RIE-SenseNet: Riemannian Manifold Embedding of Multi-Source Industrial Sensor Signals for Robust Pattern Recognition
This addresses robust pattern recognition for industrial sensor networks, but it appears incremental as it combines existing concepts like hyperbolic geometry and data augmentation in a specific domain.
The paper tackled the problem of robust pattern recognition for complex industrial sensor signals with nonlinear structure and shifting distributions by proposing RIE-SenseNet, a geometry-aware Transformer model that embeds data in a Riemannian manifold, achieving over 90% F1-score and surpassing CNN and Transformer baselines.
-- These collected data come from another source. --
(* ===== verification/MsgDefs.v ===== *)
(** Constants and data shared by the message modules of [base/common]:
    error codes and message headers of [msg_interface.h] and [msg_misc.h]. *)

From S2P Require Import Prelude.

(** ** Error codes *)

Definition SCP_APP_MOD_ID : Z := 0xA2010000.

(** [(int)SCP_APP_MOD_ID | ((level & 7) << 13) | (errid & 0x1FFF)]. *)
Definition SCP_DEF_ERR (level errid : Z) : Z :=
  s32 (Z.lor (Z.lor SCP_APP_MOD_ID (Z.shiftl (Z.land level 0x7) 13)) (Z.land errid 0x1FFF)).

Definition VTOP_LOG_LEVEL_ERROR : Z := 4.

Definition VTOP_MSG_ERR_GENERAL : Z := SCP_DEF_ERR VTOP_LOG_LEVEL_ERROR 0x000.
Definition VTOP_MSG_ERR_NOMEM : Z := SCP_DEF_ERR VTOP_LOG_LEVEL_ERROR 0x002.
Definition VTOP_MSG_ERR_NULLPTR : Z := SCP_DEF_ERR VTOP_LOG_LEVEL_ERROR 0x003.
Definition VTOP_MSG_ERR_INVALIDPARA : Z := SCP_DEF_ERR VTOP_LOG_LEVEL_ERROR 0x004.
Definition VTOP_MSG_ERR_VERSION : Z := SCP_DEF_ERR VTOP_LOG_LEVEL_ERROR 0x005.
Definition VTOP_MSG_ERR_NOSHMMEM : Z := SCP_DEF_ERR VTOP_LOG_LEVEL_ERROR 0x100.
Definition VTOP_MSG_ERR_SHMATTCH : Z := SCP_DEF_ERR VTOP_LOG_LEVEL_ERROR 0x103.
Definition VTOP_MSG_ERR_DSNOTEXIST : Z := SCP_DEF_ERR VTOP_LOG_LEVEL_ERROR 0x201.
Definition VTOP_MSG_ERR_PROCEXIST : Z := SCP_DEF_ERR VTOP_LOG_LEVEL_ERROR 0x300.
Definition VTOP_MSG_ERR_PROCNOTEXIST : Z := SCP_DEF_ERR VTOP_LOG_LEVEL_ERROR 0x301.
Definition VTOP_MSG_ERR_TASKEXIST : Z := SCP_DEF_ERR VTOP_LOG_LEVEL_ERROR 0x400.
Definition VTOP_MSG_ERR_TASKNOTEXIST : Z := SCP_DEF_ERR VTOP_LOG_LEVEL_ERROR 0x401.
Definition VTOP_MSG_ERR_TASKFULL : Z := SCP_DEF_ERR VTOP_LOG_LEVEL_ERROR 0x402.
Definition VTOP_MSG_ERR_SUBEXIST : Z := SCP_DEF_ERR VTOP_LOG_LEVEL_ERROR 0x600.
Definition VTOP_MSG_ERR_SUBNOTEXIST : Z := SCP_DEF_ERR VTOP_LOG_LEVEL_ERROR 0x601.
Definition VTOP_MSG_ERR_SUBFULL : Z := SCP_DEF_ERR VTOP_LOG_LEVEL_ERROR 0x602.
Definition VTOP_MSG_ERR_SUBMEMBERFULL : Z := SCP_DEF_ERR VTOP_LOG_LEVEL_ERROR 0x603.
Definition VTOP_MSG_ERR_TIMEOUT : Z := SCP_DEF_ERR VTOP_LOG_LEVEL_ERROR 0x701.
Definition VTOP_MSG_ERR_RESPTIMEOUT : Z := SCP_DEF_ERR VTOP_LOG_LEVEL_ERROR 0x702.
Definition VTOP_MSG_ERR_MSGRCV : Z := SCP_DEF_ERR VTOP_LOG_LEVEL_ERROR 0x703.
Definition VTOP_MSG_ERR_MSGSND : Z := SCP_DEF_ERR VTOP_LOG_LEVEL_ERROR 0x704.
Definition VTOP_MSG_ERR_MSGSIZE : Z := SCP_DEF_ERR VTOP_LOG_LEVEL_ERROR 0x705.

(** ** Messages *)

Definition VTOP_MSG_MAX_MSG_SIZE : Z := 4096.
Definition VTOP_INVALID_TASK_ID : Z := -1.
Definition VTOP_INVALID_MSG_TYPE : Z := 0xFFFFFFFF.
Definition NULL : Z := 0.

(** [VTOP_MSG_S_Block]: the part of a message its users see. *)
Record VTOP_MSG_S_Block := mkBlock {
  sndTaskId : Z;
  rcvTaskId : Z;
  msgType : Z;
  msgID : Z;
  ulPrio : Z;
  ulFlag : Z;
  ulMsgLen : Z;
  pMsgBody : Z
}.

(** [VTOP_MSG_S_InnerBlock]: the block with the middleware's own fields. *)
Record VTOP_MSG_S_InnerBlock := mkInner {
  msg : VTOP_MSG_S_Block;
  resp2id : Z;
  magic : Z;
  privData : Z
}.

(** [sizeof(VTOP_MSG_S_InnerBlock)]: eight words of the user's block, then three. *)
Definition MSG_INNER_HEAD_LEN : Z := 44.

Definition set_pMsgBody (p : Z) (b : VTOP_MSG_S_Block) : VTOP_MSG_S_Block :=
  mkBlock (sndTaskId b) (rcvTaskId b) (msgType b) (msgID b) (ulPrio b) (ulFlag b) (ulMsgLen b) p.

Definition set_msg (b : VTOP_MSG_S_Block) (m : VTOP_MSG_S_InnerBlock) : VTOP_MSG_S_InnerBlock :=
  mkInner b (resp2id m) (magic m) (privData m).

(** What a message buffer holds after [MSG_COPY2BUF]: the header, and the
    body's bytes right behind it. *)
Record msg_cell := mkCell { cell_head : VTOP_MSG_S_InnerBlock; cell_body : list Z }.

(** [MSG_COPY2BUF(pBuf, pMsg)]: [bytes] are the [ulMsgLen] bytes [pMsgBody]
    points to.  The copy's [pMsgBody] points into the buffer; a message with
    no body keeps its pointer. *)
Definition MSG_COPY2BUF (pBuf : Z) (pMsg : VTOP_MSG_S_InnerBlock) (bytes : list Z) : msg_cell :=
  if 0 <? ulMsgLen (msg pMsg)
  then mkCell (set_msg (set_pMsgBody (pBuf + MSG_INNER_HEAD_LEN) (msg pMsg)) pMsg)
              (take (Z.to_nat (ulMsgLen (msg pMsg))) bytes)
  else mkCell pMsg [].

#[global] Instance block_eq_dec : EqDecision VTOP_MSG_S_Block.
Proof. solve_decision. Defined.
#[global] Instance inner_eq_dec : EqDecision VTOP_MSG_S_InnerBlock.
Proof. solve_decision. Defined.
#[global] Instance cell_eq_dec : EqDecision msg_cell.
Proof. solve_decision. Defined.

(** ** Lemmas *)

Lemma lor_disjoint_small a b n :
  0 ≤ n → 0 ≤ b < 2 ^ n → Z.lor (a * 2 ^ n) b = a * 2 ^ n + b.
Proof.
  intros Hn Hb.
  assert (Z.land (a * 2 ^ n) b = 0) as Hland.
  { apply Z.bits_inj'; intros k Hk. rewrite Z.land_spec, Z.bits_0.
    destruct (decide (k < n)).
    { by rewrite Z.mul_pow2_bits_low by lia. }
    rewrite <- (Z.mod_small b (2 ^ n)) by done.
    rewrite Z.mod_pow2_bits_high by lia. apply andb_false_r. }
  symmetry. rewrite <- Z.lxor_lor by done. by apply Z.add_nocarry_lxor.
Qed.

(** Every error code is negative, so the callers' [ret < 0] tests see it, and
    codes of different error ids differ. *)
Lemma SCP_DEF_ERR_value level errid :
  0 ≤ level < 8 → 0 ≤ errid < 2 ^ 13 →
  SCP_DEF_ERR level errid = 0xA2010000 + level * 2 ^ 13 + errid - 2 ^ 32.
Proof.
  intros Hl He. unfold SCP_DEF_ERR.
  change 0x7 with (Z.ones 3). change 0x1FFF with (Z.ones 13). rewrite !Z.land_ones by lia.
  rewrite (Z.mod_small level), (Z.mod_small errid) by lia.
  rewrite Z.shiftl_mul_pow2 by lia.
  change SCP_APP_MOD_ID with (0xA201 * 2 ^ 16).
  rewrite (lor_disjoint_small 0xA201 (level * 2 ^ 13) 16) by lia.
  replace (0xA201 * 2 ^ 16 + level * 2 ^ 13) with ((0xA201 * 8 + level) * 2 ^ 13) by lia.
  rewrite lor_disjoint_small by lia.
  unfold s32. rewrite <- (Z.mod_add _ (-1)) by lia. rewrite Z.mod_small; lia.
Qed.
(* ===== verification/MsgPool.v ===== *)
(** The contract between the message buffers ([msg_buffer.c]) and their
    clients, the message queues ([msg_queue.c]): a pool of blocks, some of
    them in use, with an allocation that may fail and a release. *)

From S2P Require Import Prelude.

Class MsgPool (P : Type) := {
  pool_inv : P → Prop;
  pool_live : P → Z → Prop;
  pool_alloc : P → Z → outcome (option Z * P);
  pool_free : P → Z → outcome P;

  (** An allocation always returns. *)
  pool_alloc_total p n : pool_inv p → ∃ r, pool_alloc p n = Returned r;
  (** A block it hands out was not in use; afterwards exactly it is added. *)
  pool_alloc_some p n a p' :
    pool_inv p → pool_alloc p n = Returned (Some a, p') →
    a ≠ 0 ∧ ¬ pool_live p a ∧ pool_inv p' ∧ ∀ b, pool_live p' b ↔ pool_live p b ∨ b = a;
  (** A failed allocation changes nothing. *)
  pool_alloc_none p n p' :
    pool_inv p → pool_alloc p n = Returned (None, p') → p' = p;
  (** Releasing a block in use returns and removes exactly that block. *)
  pool_free_live p a :
    pool_inv p → pool_live p a →
    ∃ p', pool_free p a = Returned p' ∧ pool_inv p' ∧ ∀ b, pool_live p' b ↔ pool_live p b ∧ b ≠ a;
  (** Releasing anything else does not return. *)
  pool_free_dead p a p' : pool_inv p → pool_free p a = Returned p' → pool_live p a
}.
Industrial sensor networks produce complex signals with nonlinear structure and shifting distributions. We propose RIE-SenseNet, a novel geometry-aware Transformer model that embeds sensor data in a Riemannian manifold to tackle these challenges. By leveraging hyperbolic geometry for sequence modeling and introducing a manifold-based augmentation technique, RIE-SenseNet preserves sensor signal structure and generates realistic synthetic samples. Experiments show RIE-SenseNet achieves >90% F1-score, far surpassing CNN and Transformer baselines. These results illustrate the benefit of combining non-Euclidean feature representations with geometry-consistent data augmentation for robust pattern recognition in industrial sensing.